Ibrahim, a scientist funded by the National Geographic Society, described this animal as a “river monster” that lived within a massive river system teeming with diverse life, especially fish. Some fish “were the size of cars, or bigger, and Spinosaurus had all the necessary adaptations to hunt these prey animals in the water,” he said. Spinosaurus aegyptiacus was built for life in the water, but it still needed to creep on land to lay its eggs.

“The biomechanical analysis is particularly interesting and welcome,” Brusatte told Gizmodo. “This new discovery therefore adds to the voluminous evidence that Spinosaurus was a dinosaur that fished in shallow water. No doubt Spinosaurus was an able swimmer in shallow waters, but its fossils are also found inland, so it probably was comfortable on land and in water.”

Gorscak said the new discovery will make it harder to argue against Spinosaurus having a more amphibious lifestyle than previously appreciated. He was a bit sceptical prior to this paper, but after seeing the fossils in this study, “I was pleasantly surprised,” said Gorscak.
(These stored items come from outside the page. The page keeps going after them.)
(** * eshop-ddd: order fulfilment core

    A shallow embedding of the order-fulfilment core of the store backend:
    the [Money] value object, [OrderItem], the [Order] aggregate and its
    lifecycle, [OrderPricingService], the [Inventory] value object with the
    [Product] aggregate and [InventoryService], and the checkout command
    [CreateOrderCommand].

    JavaScript numbers are IEEE 754 binary64 values, modelled by Rocq's
    primitive floats; [Number.prototype.toString], [Math.round] and
    [Number.isInteger] follow ECMA-262.  A call that may throw returns a
    [result]; a method that mutates its receiver is a function from the
    receiver's state to an outcome and the state it leaves behind. *)

From Stdlib Require Import ZArith Floats Uint63 String Ascii List Lia DecimalString Bool.
From stdpp Require Import base strings gmap.
Import ListNotations.
Set Warnings "-inexact-float".
Open Scope string_scope.

(** ** JavaScript numbers *)

Module JS.

Definition number := float.

Definition isNaN (x : number) : bool := PrimFloat.is_nan x.

Definition isFinite (x : number) : bool :=
  negb (PrimFloat.is_nan x) && negb (PrimFloat.is_infinity x).

(** [x === y], [x < y], [x <= y], [x > y], [x >= y] on numbers. *)
Definition strict_eq (x y : number) : bool := PrimFloat.eqb x y.
Definition lt (x y : number) : bool := PrimFloat.ltb x y.
Definition le (x y : number) : bool := PrimFloat.leb x y.
Definition gt (x y : number) : bool := PrimFloat.ltb y x.
Definition ge (x y : number) : bool := PrimFloat.leb y x.
Arguments strict_eq (x y)%_float.
Arguments lt (x y)%_float.
Arguments le (x y)%_float.
Arguments gt (x y)%_float.
Arguments ge (x y)%_float.

(** The number of an integer of magnitude below 2^63 (exact below 2^53). *)
Definition of_Z (z : Z) : number :=
  match z with
  | Z0 => PrimFloat.zero
  | Zpos _ => PrimFloat.of_uint63 (Uint63.of_Z z)
  | Zneg p => PrimFloat.opp (PrimFloat.of_uint63 (Uint63.of_Z (Zpos p)))
  end.

(** [Number.isInteger]. *)
Definition isInteger (x : number) : bool :=
  match Prim2SF x with
  | S754_zero _ => true
  | S754_finite _ m e =>
      if (0 <=? e)%Z then true
      else (Z.pos m mod 2 ^ (- e) =? 0)%Z
  | _ => false
  end.

(** [Math.round]: the nearest integer, a tie going towards +Infinity. *)
Definition Math_round (x : number) : number :=
  match Prim2SF x with
  | S754_finite s m e =>
      if (0 <=? e)%Z then x
      else
        let d := (2 ^ (- e))%Z in
        if s then
          let n := (- ((d - 2 * Z.pos m) / (2 * d)))%Z in
          if (n =? 0)%Z then PrimFloat.neg_zero else PrimFloat.opp (of_Z n)
        else of_Z ((2 * Z.pos m + d) / (2 * d))
  | _ => x
  end.

Definition Math_abs (x : number) : number := PrimFloat.abs x.

(** The value [N * 2^e2 * 10^e10] as a fraction with a positive denominator. *)
Definition to_frac (N e2 e10 : Z) : Z * Z :=
  ((N * 2 ^ Z.max e2 0 * 10 ^ Z.max e10 0)%Z,
   (2 ^ Z.max (- e2) 0 * 10 ^ Z.max (- e10) 0)%Z).

Definition floor_frac (f : Z * Z) : Z := (fst f / snd f)%Z.
Definition ceil_frac (f : Z * Z) : Z := (- ((- fst f) / snd f))%Z.
(** ** Packing an archive and reading it back *)

Module PackFacts.
Import SchemeSwitchingDataSerializer SchemeSwitchingDataDeserializer.
Import NameFacts.

Lemma addBufferToZip_lookup_ne buffer fileName zip (name : string) :
  name <> fileName -> addBufferToZip buffer fileName zip !! name = zip !! name.
Proof.
  intros Hne. unfold addBufferToZip. destruct buffer; [|reflexivity].
  case_decide; [reflexivity|]. apply lookup_insert_ne. congruence.
Qed.

Lemma addBufferToZip_lookup buffer fileName zip :
  fileName <> "" ->
  addBufferToZip buffer fileName zip !! fileName
  = match buffer with
    | Some b => Some (Readable b)
    | None => zip !! fileName
    end.
Proof.
  intros Hne. unfold addBufferToZip. destruct buffer; [|reflexivity].
  case_decide; [contradiction|]. apply lookup_insert_eq.
Qed.

(** The ten calls of [addBufferToZip] leave every other name alone. *)
Lemma add_buffers_other (bufs : CryptoContextBuffers)
    (l : list (string * (CryptoContextBuffers -> option Buffer)))
    (zip : gmap string ZipObject) (name : string) :
  ~ In name (List.map fst l) ->
  fold_left (fun zip '(fileName, field) => addBufferToZip (field bufs) fileName zip)
            l zip !! name = zip !! name.
Proof.
  revert zip. induction l as [|[fileName field] l IH]; intros zip Hnot; [reflexivity|].
  cbn [fold_left]. rewrite IH by (intros Hin; apply Hnot; right; exact Hin).
  apply addBufferToZip_lookup_ne. intros ->. apply Hnot. left. reflexivity.
Qed.

Lemma add_buffers_lookup (bufs : CryptoContextBuffers)
    (l : list (string * (CryptoContextBuffers -> option Buffer)))
    (zip : gmap string ZipObject) (name : string) field :
  NoDup (List.map fst l) -> In (name, field) l -> name <> "" ->
  fold_left (fun zip '(fileName, field) => addBufferToZip (field bufs) fileName zip)
            l zip !! name
  = match field bufs with
    | Some b => Some (Readable b)
    | None => zip !! name
    end.
Proof.
  revert zip. induction l as [|[fileName field'] l IH]; intros zip Hnd Hin Hne;
    [destruct Hin|].
  cbn [List.map fst] in Hnd. apply NoDup_cons in Hnd. destruct Hnd as [Hhd Hnd].
  cbn [fold_left]. destruct Hin as [Heq|Hin].
  - inversion Heq; subst. rewrite add_buffers_other.
    + apply addBufferToZip_lookup, Hne.
    + intros Hin. apply Hhd. apply list_elem_of_In. exact Hin.
  - rewrite (IH _ Hnd Hin Hne). destruct (field bufs); [reflexivity|].
    apply addBufferToZip_lookup_ne. intros ->. apply Hhd.
    apply list_elem_of_In. apply (in_map fst _ _ Hin).
Qed.

Lemma add_mapping_other (mp : KeyMapping) (zip : gmap string ZipObject) (name : string) :
  name <> createMapFileNameDeserialize (mapping_key mp) baseRefreshKeyFile ->
  name <> createMapFileNameDeserialize (mapping_key mp) baseSwitchingKeyFile ->
  add_mapping mp zip !! name = zip !! name.
Proof.
  intros H1 H2. unfold add_mapping.
  rewrite lookup_insert_ne by (intros E; apply H2; symmetry; exact E).
  apply lookup_insert_ne. intros E; apply H1; symmetry; exact E.
Qed.

Lemma add_mapping_refresh (mp : KeyMapping) (zip : gmap string ZipObject) :
  add_mapping mp zip !! createMapFileNameDeserialize (mapping_key mp) baseRefreshKeyFile
  = Some (Readable (mapping_BSkey mp)).
Proof.
  unfold add_mapping. rewrite lookup_insert_ne.
  - apply lookup_insert_eq.
  - intros E. apply indexed_name_inj in E. destruct E as [_ E]. discriminate E.
Qed.

Lemma add_mapping_switching (mp : KeyMapping) (zip : gmap string ZipObject) :
  add_mapping mp zip !! createMapFileNameDeserialize (mapping_key mp) baseSwitchingKeyFile
  = Some (Readable (mapping_KSkey mp)).
Proof. unfold add_mapping. apply lookup_insert_eq. Qed.

Lemma add_mappings_other (ms : list KeyMapping) (zip : gmap string ZipObject)
    (name : string) :
  (forall mp, In mp ms ->
     name <> createMapFileNameDeserialize (mapping_key mp) baseRefreshKeyFile
     /\ name <> createMapFileNameDeserialize (mapping_key mp) baseSwitchingKeyFile) ->
  fold_left (fun zip mapping => add_mapping mapping zip) ms zip !! name = zip !! name.
Proof.
  revert zip. induction ms as [|mp ms IH]; intros zip H; [reflexivity|].
  cbn [fold_left]. rewrite IH by (intros mp' Hin; apply H; right; exact Hin).
  destruct (H mp (or_introl eq_refl)) as [H1 H2]. apply add_mapping_other; assumption.
Qed.

(** A later mapping with the same index overwrites the entries of an
    earlier one; a mapping is found in the archive when no other mapping
    claims its index. *)
Lemma add_mappings_lookup (ms : list KeyMapping) (zip : gmap string ZipObject)
    (mp : KeyMapping) :
  In mp ms ->
  (forall mp', In mp' ms -> mapping_key mp' = mapping_key mp -> mp' = mp) ->
  let zip' := fold_left (fun zip mapping => add_mapping mapping zip) ms zip in
  zip' !! createMapFileNameDeserialize (mapping_key mp) baseRefreshKeyFile
    = Some (Readable (mapping_BSkey mp))
  /\ zip' !! createMapFileNameDeserialize (mapping_key mp) baseSwitchingKeyFile
    = Some (Readable (mapping_KSkey mp)).
Proof.
  cbn zeta. induction ms as [|x ms IH] using rev_ind; intros Hin Huniq; [destruct Hin|].
  rewrite fold_left_app. cbn [fold_left].
  destruct (decide (mapping_key x = mapping_key mp)) as [Hk|Hk].
  - assert (x = mp) as -> by (apply Huniq; [apply in_or_app; right; left; reflexivity|exact Hk]).
    split; [apply add_mapping_refresh|apply add_mapping_switching].
  - apply in_app_or in Hin. destruct Hin as [Hin|[->|[]]]; [|contradiction].
    assert (Hne : forall b b',
               createMapFileNameDeserialize (mapping_key mp) b
               <> createMapFileNameDeserialize (mapping_key x) b').
    { intros b b' E. apply indexed_name_inj in E. destruct E as [E _]. congruence. }
    rewrite !add_mapping_other by apply Hne.
    apply IH; [exact Hin|].
    intros mp' Hin' Hk'. apply Huniq; [apply in_or_app; left; exact Hin'|exact Hk'].
Qed.

(** Adding mappings to an archive is adding them to an empty one and
    putting the result in front. *)
Lemma add_mapping_union (mp : KeyMapping) (zip : gmap string ZipObject) :
  add_mapping mp zip = add_mapping mp ∅ ∪ zip.
Proof.
  unfold add_mapping. rewrite <- !insert_union_l, (left_id_L ∅ (∪)). reflexivity.
Qed.

Lemma add_mappings_union (ms : list KeyMapping) (zip : gmap string ZipObject) :
  fold_left (fun zip mapping => add_mapping mapping zip) ms zip
  = fold_left (fun zip mapping => add_mapping mapping zip) ms ∅ ∪ zip.
Proof.
  revert zip. induction ms as [|mp ms IH]; intros zip; cbn [fold_left].
  - rewrite (left_id_L ∅ (∪)). reflexivity.
  - rewrite IH, (IH (add_mapping mp ∅)), (add_mapping_union mp zip).
    rewrite (assoc_L (∪)). reflexivity.
Qed.

(** Adding the same mappings a second time changes nothing. *)
Lemma add_mappings_idemp (ms : list KeyMapping) (zip : gmap string ZipObject) :
  let add := fold_left (fun zip mapping => add_mapping mapping zip) ms in
  add (add zip) = add zip.
Proof.
  cbn zeta. rewrite (add_mappings_union ms (fold_left _ ms zip)).
  rewrite (add_mappings_union ms zip), (assoc_L (∪)), (idemp_L (∪)). reflexivity.
Qed.

(** An entry of the archive comes from a buffer or from a mapping. *)
Lemma add_buffers_lookup_inv (bufs : CryptoContextBuffers)
    (l : list (string * (CryptoContextBuffers -> option Buffer)))
    (zip : gmap string ZipObject) (name : string) (v : ZipObject) :
  fold_left (fun zip '(fileName, field) => addBufferToZip (field bufs) fileName zip)
            l zip !! name = Some v ->
  zip !! name = Some v
  \/ exists field buf, In (name, field) l /\ field bufs = Some buf /\ v = Readable buf.
Proof.
  revert zip. induction l as [|[fileName field] l IH]; intros zip H; [left; exact H|].
  cbn [fold_left] in H. destruct (IH _ H) as [H'|(field' & buf & Hin & Hf & Hv)].
  - unfold addBufferToZip in H'. destruct (field bufs) as [b|] eqn:Hb; [|left; exact H'].
    case_decide; [left; exact H'|].
    destruct (decide (fileName = name)) as [->|Hne].
    + rewrite lookup_insert_eq in H'. injection H' as <-.
      right. exists field, b. split; [left; reflexivity|]. split; [exact Hb|reflexivity].
    + rewrite lookup_insert_ne in H' by exact Hne. left. exact H'.
  - right. exists field', buf. split; [right; exact Hin|]. split; assumption.
Qed.

Lemma add_mappings_lookup_inv (ms : list KeyMapping) (zip : gmap string ZipObject)
    (name : string) (v : ZipObject) :
  fold_left (fun zip mapping => add_mapping mapping zip) ms zip !! name = Some v ->
  zip !! name = Some v
  \/ exists mapping,
       In mapping ms
       /\ ((name = createMapFileNameDeserialize (mapping_key mapping) baseRefreshKeyFile
            /\ v = Readable (mapping_BSkey mapping))
           \/ (name = createMapFileNameDeserialize (mapping_key mapping)
                        baseSwitchingKeyFile
               /\ v = Readable (mapping_KSkey mapping))).
Proof.
  revert zip. induction ms as [|mp ms IH]; intros zip H; [left; exact H|].
  cbn [fold_left] in H. destruct (IH _ H) as [H'|(mp' & Hin & Hmp)].
  - unfold add_mapping in H'.
    destruct (decide (createMapFileNameDeserialize (mapping_key mp) baseSwitchingKeyFile
                      = name)) as [<-|Hne1].
    { rewrite lookup_insert_eq in H'. injection H' as <-.
      right. exists mp. split; [left; reflexivity|]. right. split; reflexivity. }
    rewrite lookup_insert_ne in H' by exact Hne1.
    destruct (decide (createMapFileNameDeserialize (mapping_key mp) baseRefreshKeyFile
                      = name)) as [<-|Hne2].
    { rewrite lookup_insert_eq in H'. injection H' as <-.
      right. exists mp. split; [left; reflexivity|]. left. split; reflexivity. }
    rewrite lookup_insert_ne in H' by exact Hne2. left. exact H'.
  - right. exists mp'. split; [right; exact Hin|exact Hmp].
Qed.

Lemma packed_lookup_inv (this : DataAndLocation.t) (name : string) (v : ZipObject) :
  packed_entries this !! name = Some v ->
  (exists field buf,
     In (name, field) top_level_files
     /\ field (buffers this) = Some buf /\ v = Readable buf)
  \/ exists mapping,
       In mapping (EvalKeyMappings (buffers this))
       /\ ((name = createMapFileNameDeserialize (mapping_key mapping) baseRefreshKeyFile
            /\ v = Readable (mapping_BSkey mapping))
           \/ (name = createMapFileNameDeserialize (mapping_key mapping)
                        baseSwitchingKeyFile
               /\ v = Readable (mapping_KSkey mapping))).
Proof.
  intros H. unfold packed_entries in H.
  destruct (add_mappings_lookup_inv _ _ _ _ H) as [H'|H']; [|right; exact H'].
  destruct (add_buffers_lookup_inv _ _ _ _ _ H') as [H''|H'']; [|left; exact H''].
  rewrite lookup_empty in H''. discriminate.
Qed.

Lemma top_level_name_nonempty (name : string) field :
  In (name, field) top_level_files -> name <> "".
Proof.
  intros Hin. cbn in Hin.
  repeat (destruct Hin as [Hin|Hin]; [inversion Hin; subst; discriminate|]).
  destruct Hin.
Qed.

Lemma packed_top_level (this : DataAndLocation.t) (name : string) field :
  In (name, field) top_level_files ->
  packed_entries this !! name = Readable <$> field (buffers this).
Proof.
  intros Hin. unfold packed_entries. rewrite add_mappings_other.
  - rewrite (add_buffers_lookup _ _ _ name field top_level_names_NoDup Hin
               (top_level_name_nonempty _ _ Hin)).
    destruct (field (buffers this)); reflexivity.
  - intros mp _. split; apply not_eq_sym, indexed_name_not_top_level;
      apply (in_map fst _ _ Hin).
Qed.

Lemma packed_mapping (this : DataAndLocation.t) (mp : KeyMapping) :
  In mp (EvalKeyMappings (buffers this)) ->
  (forall mp', In mp' (EvalKeyMappings (buffers this)) ->
     mapping_key mp' = mapping_key mp -> mp' = mp) ->
  packed_entries this !! createMapFileNameDeserialize (mapping_key mp) baseRefreshKeyFile
    = Some (Readable (mapping_BSkey mp))
  /\ packed_entries this
       !! createMapFileNameDeserialize (mapping_key mp) baseSwitchingKeyFile
    = Some (Readable (mapping_KSkey mp)).
Proof. intros Hin Huniq. unfold packed_entries. apply add_mappings_lookup; assumption. Qed.

Lemma packed_other (this : DataAndLocation.t) (name : string) :
  ~ In name (List.map fst top_level_files) ->
  (forall mp, In mp (EvalKeyMappings (buffers this)) ->
     name <> createMapFileNameDeserialize (mapping_key mp) baseRefreshKeyFile
     /\ name <> createMapFileNameDeserialize (mapping_key mp) baseSwitchingKeyFile) ->
  packed_entries this !! name = None.
Proof.
  intros Htop Hmap. unfold packed_entries.
  rewrite add_mappings_other by exact Hmap.
  rewrite add_buffers_other by exact Htop. apply lookup_empty.
Qed.

(** X7. What the generated archive holds.  Each of the ten top-level files
    is there exactly when its buffer is present, with the buffer as content;
    the two entries of a key mapping hold its two buffers, provided no other
    mapping carries the same index with other buffers; and the archive has
    no entry under any other name. *)
Theorem createDownloadableFile_entries (this : DataAndLocation.t) :
  exists zip,
    createDownloadableFile this = ZipFile zip
    /\ (forall name field,
          In (name, field) top_level_files ->
          zip !! name = Readable <$> field (buffers this))
    /\ (forall mp,
          In mp (EvalKeyMappings (buffers this)) ->
          (forall mp', In mp' (EvalKeyMappings (buffers this)) ->
             mapping_key mp' = mapping_key mp -> mp' = mp) ->
          zip !! createMapFileNameDeserialize (mapping_key mp) baseRefreshKeyFile
            = Some (Readable (mapping_BSkey mp))
          /\ zip !! createMapFileNameDeserialize (mapping_key mp) baseSwitchingKeyFile
            = Some (Readable (mapping_KSkey mp)))
    /\ (forall name,
          ~ In name (List.map fst top_level_files) ->
          (forall mp, In mp (EvalKeyMappings (buffers this)) ->
             name <> createMapFileNameDeserialize (mapping_key mp) baseRefreshKeyFile
             /\ name <> createMapFileNameDeserialize (mapping_key mp)
                          baseSwitchingKeyFile) ->
          zip !! name = None).
Proof.
  exists (packed_entries this). split; [reflexivity|]. split; [|split].
  - apply packed_top_level.
  - apply packed_mapping.
  - apply packed_other.
Qed.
“However, the aquatic-nature of other Spinosaurus relatives is still a mystery for two reasons: They are also known from incomplete skeletons, and the extent of the proposed aquatic traits are not as well-developed as we see in Spinosaurus,” said Gorscak. “But I would love to be surprised again.”

Brusatte said we shouldn’t infer too much beyond this species and jump to conclusions about how other dinosaurs might have adapted to aquatic lifestyles.

“If there was a larger diversification of aquatic dinosaurs, we would surely find their fossils alongside the many thousands of ichthyosaurs, plesiosaurs, pliosaurs, thalattosuchians, mosasaurs, and other purely aquatic, open-ocean-living reptiles of the Jurassic and Cretaceous,” said Brusatte. “The way it looks now, dinosaurs were never able to go into the open ocean the way whales did. It was their one big limitation over their hundred-plus million years of evolution.”

The primary reason for this, as noted earlier, is the need for dinosaurs to lay their eggs on land. But as the new fossil shows, at least one dinosaur found a niche in the water, where it undoubtedly unleashed its fair share of Mesozoic terror.